Often the first signs of a migraine are visual disturbances such as blind spots, tingling in the hands and face, weakness and changes in speech – known as the ‘aura’ stage.
But there is also a lesser-known period, the premonitory, or prodromal phase, with its own set of debilitating symptoms – including brain fog and fatigue, mood changes (irritability and anxiety), neck pain, dizziness, passing more urine and yawning.
It can also cause thirst and food cravings (which the sufferer may then mistakenly think is the ‘trigger’ for the migraine itself).
This prodomal stage can occur hours or even days before the headache – but while the symptoms come on before the aura, they can also overlap.
Now scientists at King’s College London have found that a drug already known to relieve migraine pain can also stop these early symptoms, which may affect up to 80 per cent of migraine sufferers.
The drug, called ubrogepant, is the first to be shown to help patients in this stage.
For the study, published in the journal Nature Medicine, 438 participants aged 18 to 75 who had had migraines for at least a year were randomly assigned into one of two groups.
They took either a single 100mg dose of ubrogepant or a placebo when their premonitory symptoms struck. They were then asked to repeat this process by using the other treatment at least seven days later.

Around 10million in the UK suffer from migraines and they are more common for women than men (picture posed by model)
The participants endured fewer symptoms when they used ubrogepant. They were twice as likely to be free of neck pain and fatigue two or three hours after taking ubrogepant, for instance.
They also reported being able to concentrate only an hour later, and experienced less sensitivity to light.
There were some side-effects, such as nausea, drowsiness and dizziness, but these were relatively uncommon and not deemed to be severe.
Ubrogepant works by blocking calcitonin gene-related peptide (CGRP), a chemical messenger released by certain nerves during a migraine that is involved in the transmission of pain signals.
Around 10million in the UK suffer from migraines and they are more common in women than men.
A study by Umea University in Sweden, published in 2015 in the journal Cephalalgia, found that 77 per cent of those with migraines experienced premonitory symptoms – with women having more than men (other studies have put the prevalence at between 30 to 80 per cent of migraine sufferers).

King’s College London researchers have found that the drug ubrogepant, which is already known to relieve migraine pain, can stop brain fog
‘As the issue is increasingly discussed, it seems clear the vast majority [of migraine sufferers] have some form of premonitory phase,’ said Professor Peter Goadsby, a world-renowned authority on migraines and lead author of the King’s College London study. ‘In my experience, it is 90 per cent.’
But as Rob Music, chief executive of charity The Migraine Trust, told Good Health: ‘People do not always recognise prodrome symptoms as being part of a migraine attack.
‘There can also be confusion between these symptoms and migraine triggers, for example mistaking mood changes or tiredness for triggers when actually they may be prodrome symptoms.’
Chocolate, when eaten in this stage to satisfy food cravings, is often wrongly labelled as a trigger.
Dr Nicholas Silver, a consultant neurologist at The Walton Centre in Liverpool, said: ‘This is a really interesting and useful study – the prodromal stage of migraine is important as these symptoms are often relatively invisible but can be highly disabling.
‘They also allow a person to be able to detect when a migraine is starting.
‘This study provides good evidence that treatment with CGRP antagonist therapy early in a migraine attack, indeed before the headache, has good utility in reducing these symptoms.’
He adds that this type of drug ‘is probably the first acute attack treatment class unlikely to cause rebound or medication-overuse headache’. (Scientists aren’t sure exactly why, but some painkillers, when used frequently, can start causing more pain.)

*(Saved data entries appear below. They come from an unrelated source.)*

(* ===== verification/Demos.v ===== *)
(** * Programs of one page

    [bytestring_to_doublefloat.cc] turns numbers into network byte order and prints their
    bytes; [dirname.cc] prints what [dirname] of the C library gives for some paths;
    [ordered_map.cpp] and [unordered_map_std_hash.cpp] make maps keyed by [ConnIDKey].
    A number is the list of its bytes, the lowest first. *)

From stdpp Require Import strings.
From S2P Require Import Prelude Windows ConnID.

(** ** [bytestring_to_doublefloat.cc] *)

(** [dst[0] = src[3]], ..., after [assert(sizeof(f) == 4)]. *)
Definition ntohf (src : list Z) : res (list Z) :=
  assert! (Z.of_nat (length src) =? 4) in
  Ok [src !!! 3%nat; src !!! 2%nat; src !!! 1%nat; src !!! 0%nat].
Definition ntohd (src : list Z) : res (list Z) :=
  assert! (Z.of_nat (length src) =? 8) in
  Ok [src !!! 7%nat; src !!! 6%nat; src !!! 5%nat; src !!! 4%nat; src !!! 3%nat; src !!! 2%nat; src !!! 1%nat; src !!! 0%nat].

(** The bytes of an IEEE number of [n] bytes, the lowest first. *)
Fixpoint bytes_of (n : nat) (bits : Z) : list Z :=
  match n with O => [] | S n => bits mod 256 :: bytes_of n (bits / 256) end.

(** 3.14e15, its negative, 4e-38, 0, -0, infinity, its negative, the quiet NaN and the
    smallest denormal. *)
Definition fs : list Z :=
  [0x59327d04; 0xd9327d04; 0x159c7dd; 0; 0x80000000; 0x7f800000; 0xff800000; 0x7fc00000; 1].
Definition ds : list Z :=
  [0x43264fa071308000; 0xc3264fa071308000; 0x1cc359e067a349; 0; 0x8000000000000000; 0x7ff0000000000000; 0xfff0000000000000; 0x7ff8000000000000; 1].

(** One number of the loops: the bytes printed, in order. *)
Fixpoint swap_all (swap : list Z -> res (list Z)) (l : list (list Z)) : res (list (list Z)) :=
  match l with
  | [] => Ok []
  | x :: l => let! y := swap x in let! ys := swap_all swap l in Ok (y :: ys)
  end.

(** The lines of both loops. *)
Definition bytes_main : res (list (list Z) * list (list Z)) :=
  let! f := swap_all ntohf (bytes_of 4 <$> fs) in
  let! d := swap_all ntohd (bytes_of 8 <$> ds) in Ok (f, d).

(** Swapping twice gives the number back. *)
Lemma ntohf_twice src : length src = 4%nat -> res_bind (ntohf src) ntohf = Ok src.
Proof. destruct src as [|a [|b [|c [|d [|? ?]]]]]; try done. Qed.
Lemma ntohd_twice src : length src = 8%nat -> res_bind (ntohd src) ntohd = Ok src.
Proof. destruct src as [|a [|b [|c [|d [|e [|f [|g [|h [|? ?]]]]]]]]]; try done. Qed.

(** A number from its bytes, the highest first. *)
Definition network_value (bs : list Z) : Z := foldl (fun v b => v * 256 + b) 0 bs.

(** What is printed of each number is its network byte order. *)
Lemma bytes_main_prints :
  exists f d, bytes_main = Ok (f, d) /\ network_value <$> f = fs /\ network_value <$> d = ds.
Proof. do 2 eexists. split; [vm_compute; reflexivity|]. by vm_compute. Qed.

(** ** [dirname.cc] *)

Section Dirname.
(** [dirname] of the C library, [None] for a null pointer. *)
Context (dirname : list Z -> option (list Z)).

(** The copy of the string with a NUL behind: a C string ends at the first NUL. *)
Fixpoint c_copy (s : list Z) : list Z :=
  match s with [] => [] | c :: s => if c =? 0 then [] else c :: c_copy s end.

Definition do_dirname (s : list Z) : list Z :=
  match dirname (c_copy s) with Some dn => dn | None => [] end.

Definition dirname_main : list (list Z) :=
  do_dirname <$> [chars "/"; chars "///////"; chars "abcd"; chars "/a/b/c"; chars ""; chars "/a////////b///////c"].

Lemma c_copy_plain s : Forall (fun c => c <> 0) s -> c_copy s = s.
Proof using.
  intros H. induction H as [|c s Hc Hs IH]; [done|]. cbn. destruct (Z.eqb_spec c 0); [done|]. by rewrite IH.
Qed.
End Dirname.

(** ** [ordered_map.cpp] *)

Section OrderedMap.
Context (inet_pton : list Z -> list Z) (inet_ntop : list Z -> list Z).

(** The line that [log()] prints: addresses and ports. *)
Definition log (k : ConnIDKey) : list Z * Z * list Z * Z := (inet_ntop (ip1 k), port1 k, inet_ntop (ip2 k), port2 k).

(** [h[key1] = 12345] of an empty map: no comparison is made, nothing is printed. *)
Definition ordered_map_main : list (ConnIDKey * Z) :=
  let key1 := new_ConnIDKey in
  let key1 := mkConnID (ip1 key1) (ip2 key1) 13568 22420 in
  let key1 := mkConnID (inet_pton (chars "::ffff:172.16.238.1")) (ip2 key1) (port1 key1) (port2 key1) in
  let key1 := mkConnID (ip1 key1) (inet_pton (chars "::ffff:224.0.0.251")) (port1 key1) (port2 key1) in
  [(key1, 12345)].
End OrderedMap.

(** ** [unordered_map_std_hash.cpp] *)

(** The key with its [valid] flag; its comparison looks at the same members. *)
Record ValidKey := mkValidKey { conn : ConnIDKey; valid : bool }.
Definition valid_less (lhs rhs : ValidKey) : bool := less (conn lhs) (conn rhs).
(** [std::hash<ConnIDKey>]: every key is in bucket 0. *)
Definition hash_ConnIDKey (s : ValidKey) : Z := 0.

Rob Music, chief executive of charity The Migraine Trust
This understanding would mean these drugs could be prescribed more widely and not just kept for severe attacks.
While ubrogepant is available in several countries, including the US and Canada, the manufacturer AbbVie (which funded and partly designed the latest study) has no plans to bring the treatment to the UK at the moment.
However there is another type of CGRP receptor antagonist, rimegepant, available here.
‘Although not as proven as ubrogepant in this study, we believe it may be safely used in aura or in the prodromal phase,’ says Dr Silver.
‘Under NICE [National Institute for Health and Care Excellence] guidelines it is potentially available to those who are contraindicated to take triptans [one of the first-line medicines for treating migraine] or if they have failed two triptans.’
There are other treatments coming along – for example, scientists in the US have developed a skin patch that could be more effective than migraine pills.
A team from Mercer University in Atlanta, Georgia, packed two migraine medicines – sumatriptan (used to combat pain) and metoclopramide ( which reduces nausea and vomiting) – into a stick-on patch and tested it on pig skin.
Taking them as tablets is often ineffective if the patient then vomits due to the migraine.
Results from the test, published earlier this month in the Drug Delivery and Translational Research journal, showed the required amount of both drugs seeped through the skin and into the blood within a few hours of the patch being applied – ensuring the medicine stayed in the body.